## Exercise directions:
In the listing below, write out exactly each line from the first through the one containing "(match timeout with".

## Supplied material:
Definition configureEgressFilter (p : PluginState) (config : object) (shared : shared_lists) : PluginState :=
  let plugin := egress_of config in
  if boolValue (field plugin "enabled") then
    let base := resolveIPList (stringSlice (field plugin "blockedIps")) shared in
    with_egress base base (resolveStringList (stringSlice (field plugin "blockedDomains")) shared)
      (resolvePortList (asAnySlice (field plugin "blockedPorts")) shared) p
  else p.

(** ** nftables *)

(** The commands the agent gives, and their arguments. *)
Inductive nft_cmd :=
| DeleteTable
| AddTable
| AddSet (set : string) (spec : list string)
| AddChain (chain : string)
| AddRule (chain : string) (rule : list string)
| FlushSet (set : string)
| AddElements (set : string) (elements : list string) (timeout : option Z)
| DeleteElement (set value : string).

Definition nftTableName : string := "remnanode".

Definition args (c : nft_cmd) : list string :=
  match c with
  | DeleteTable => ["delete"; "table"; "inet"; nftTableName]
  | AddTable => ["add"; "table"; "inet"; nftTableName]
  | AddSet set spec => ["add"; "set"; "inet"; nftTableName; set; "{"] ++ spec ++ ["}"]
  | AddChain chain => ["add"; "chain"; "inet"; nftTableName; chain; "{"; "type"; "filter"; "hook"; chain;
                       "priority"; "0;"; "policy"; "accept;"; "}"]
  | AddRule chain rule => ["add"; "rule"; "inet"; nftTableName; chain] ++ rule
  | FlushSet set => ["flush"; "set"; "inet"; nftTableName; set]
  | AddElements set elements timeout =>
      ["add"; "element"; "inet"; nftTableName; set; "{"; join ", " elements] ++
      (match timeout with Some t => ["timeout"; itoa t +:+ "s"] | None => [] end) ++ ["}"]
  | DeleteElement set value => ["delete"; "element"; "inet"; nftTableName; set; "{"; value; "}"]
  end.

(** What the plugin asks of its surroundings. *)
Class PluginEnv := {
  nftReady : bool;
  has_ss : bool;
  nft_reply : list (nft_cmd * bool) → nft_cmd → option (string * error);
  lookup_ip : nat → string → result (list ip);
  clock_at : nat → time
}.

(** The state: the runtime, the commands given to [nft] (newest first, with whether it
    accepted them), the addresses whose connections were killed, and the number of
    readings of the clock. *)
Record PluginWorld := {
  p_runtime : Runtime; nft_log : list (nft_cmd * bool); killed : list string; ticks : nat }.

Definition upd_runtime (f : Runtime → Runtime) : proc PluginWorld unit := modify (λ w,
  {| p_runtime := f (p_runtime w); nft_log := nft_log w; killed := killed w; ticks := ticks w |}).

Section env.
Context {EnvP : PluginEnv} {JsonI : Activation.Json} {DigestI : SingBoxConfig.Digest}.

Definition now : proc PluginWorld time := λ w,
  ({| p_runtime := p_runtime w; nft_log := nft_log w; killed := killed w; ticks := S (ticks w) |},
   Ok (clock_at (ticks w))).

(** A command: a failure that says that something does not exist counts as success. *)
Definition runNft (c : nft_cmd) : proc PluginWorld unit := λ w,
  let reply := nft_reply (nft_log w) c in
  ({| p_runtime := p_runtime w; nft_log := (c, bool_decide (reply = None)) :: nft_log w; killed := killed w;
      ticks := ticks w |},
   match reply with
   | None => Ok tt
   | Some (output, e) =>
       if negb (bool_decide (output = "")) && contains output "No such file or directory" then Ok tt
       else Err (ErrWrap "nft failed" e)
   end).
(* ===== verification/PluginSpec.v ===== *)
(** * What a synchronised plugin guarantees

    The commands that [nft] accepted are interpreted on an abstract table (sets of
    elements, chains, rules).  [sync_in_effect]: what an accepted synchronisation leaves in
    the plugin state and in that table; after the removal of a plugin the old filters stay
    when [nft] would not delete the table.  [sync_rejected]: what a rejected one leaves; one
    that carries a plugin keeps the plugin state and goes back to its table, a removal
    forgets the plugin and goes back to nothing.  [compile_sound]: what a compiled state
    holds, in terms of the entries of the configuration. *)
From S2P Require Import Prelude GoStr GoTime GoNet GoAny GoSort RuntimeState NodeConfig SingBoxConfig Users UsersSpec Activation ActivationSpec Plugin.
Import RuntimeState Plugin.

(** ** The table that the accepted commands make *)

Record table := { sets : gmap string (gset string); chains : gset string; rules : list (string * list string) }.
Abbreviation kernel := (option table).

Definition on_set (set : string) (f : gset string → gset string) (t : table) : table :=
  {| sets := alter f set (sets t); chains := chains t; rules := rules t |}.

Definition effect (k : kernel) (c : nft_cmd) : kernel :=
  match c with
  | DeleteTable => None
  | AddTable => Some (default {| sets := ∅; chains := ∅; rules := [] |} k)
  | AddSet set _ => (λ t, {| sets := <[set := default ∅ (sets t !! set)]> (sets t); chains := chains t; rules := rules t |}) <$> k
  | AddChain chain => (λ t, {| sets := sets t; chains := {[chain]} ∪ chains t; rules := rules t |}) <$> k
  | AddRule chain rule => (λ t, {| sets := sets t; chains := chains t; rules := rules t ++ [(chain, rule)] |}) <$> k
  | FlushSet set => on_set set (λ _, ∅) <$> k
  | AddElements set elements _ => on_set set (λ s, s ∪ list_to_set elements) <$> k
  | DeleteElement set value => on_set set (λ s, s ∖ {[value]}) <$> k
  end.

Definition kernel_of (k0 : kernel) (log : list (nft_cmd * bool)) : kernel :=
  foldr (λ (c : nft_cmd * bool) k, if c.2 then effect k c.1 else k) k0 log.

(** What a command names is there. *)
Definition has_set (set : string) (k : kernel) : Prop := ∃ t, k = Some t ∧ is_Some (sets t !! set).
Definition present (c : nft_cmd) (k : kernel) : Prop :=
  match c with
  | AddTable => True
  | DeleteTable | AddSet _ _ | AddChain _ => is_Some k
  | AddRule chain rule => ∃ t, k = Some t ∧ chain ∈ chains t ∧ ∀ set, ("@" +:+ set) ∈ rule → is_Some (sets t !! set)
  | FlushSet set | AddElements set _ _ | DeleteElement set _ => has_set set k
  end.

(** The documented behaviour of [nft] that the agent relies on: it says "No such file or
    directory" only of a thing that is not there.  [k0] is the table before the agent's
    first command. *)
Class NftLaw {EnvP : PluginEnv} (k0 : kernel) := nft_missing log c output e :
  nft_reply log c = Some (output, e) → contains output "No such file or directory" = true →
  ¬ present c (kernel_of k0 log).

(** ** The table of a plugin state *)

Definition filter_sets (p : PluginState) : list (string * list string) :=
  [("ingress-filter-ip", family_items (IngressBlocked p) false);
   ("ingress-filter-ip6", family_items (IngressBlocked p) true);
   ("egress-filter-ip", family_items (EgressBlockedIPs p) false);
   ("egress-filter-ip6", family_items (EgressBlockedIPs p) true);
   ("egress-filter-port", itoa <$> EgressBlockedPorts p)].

## Response box:
Definition configureEgressFilter (p : PluginState) (config : object) (shared : shared_lists) : PluginState :=
  let plugin := egress_of config in
  if boolValue (field plugin "enabled") then
    let base := resolveIPList (stringSlice (field plugin "blockedIps")) shared in
    with_egress base base (resolveStringList (stringSlice (field plugin "blockedDomains")) shared)
      (resolvePortList (asAnySlice (field plugin "blockedPorts")) shared) p
  else p.

(** ** nftables *)

(** The commands the agent gives, and their arguments. *)
Inductive nft_cmd :=
| DeleteTable
| AddTable
| AddSet (set : string) (spec : list string)
| AddChain (chain : string)
| AddRule (chain : string) (rule : list string)
| FlushSet (set : string)
| AddElements (set : string) (elements : list string) (timeout : option Z)
| DeleteElement (set value : string).

Definition nftTableName : string := "remnanode".

Definition args (c : nft_cmd) : list string :=
  match c with
  | DeleteTable => ["delete"; "table"; "inet"; nftTableName]
  | AddTable => ["add"; "table"; "inet"; nftTableName]
  | AddSet set spec => ["add"; "set"; "inet"; nftTableName; set; "{"] ++ spec ++ ["}"]
  | AddChain chain => ["add"; "chain"; "inet"; nftTableName; chain; "{"; "type"; "filter"; "hook"; chain;
                       "priority"; "0;"; "policy"; "accept;"; "}"]
  | AddRule chain rule => ["add"; "rule"; "inet"; nftTableName; chain] ++ rule
  | FlushSet set => ["flush"; "set"; "inet"; nftTableName; set]
  | AddElements set elements timeout =>
      ["add"; "element"; "inet"; nftTableName; set; "{"; join ", " elements] ++
      (match timeout with Some t => ["timeout"; itoa t +:+ "s"] | None => [] end) ++ ["}"]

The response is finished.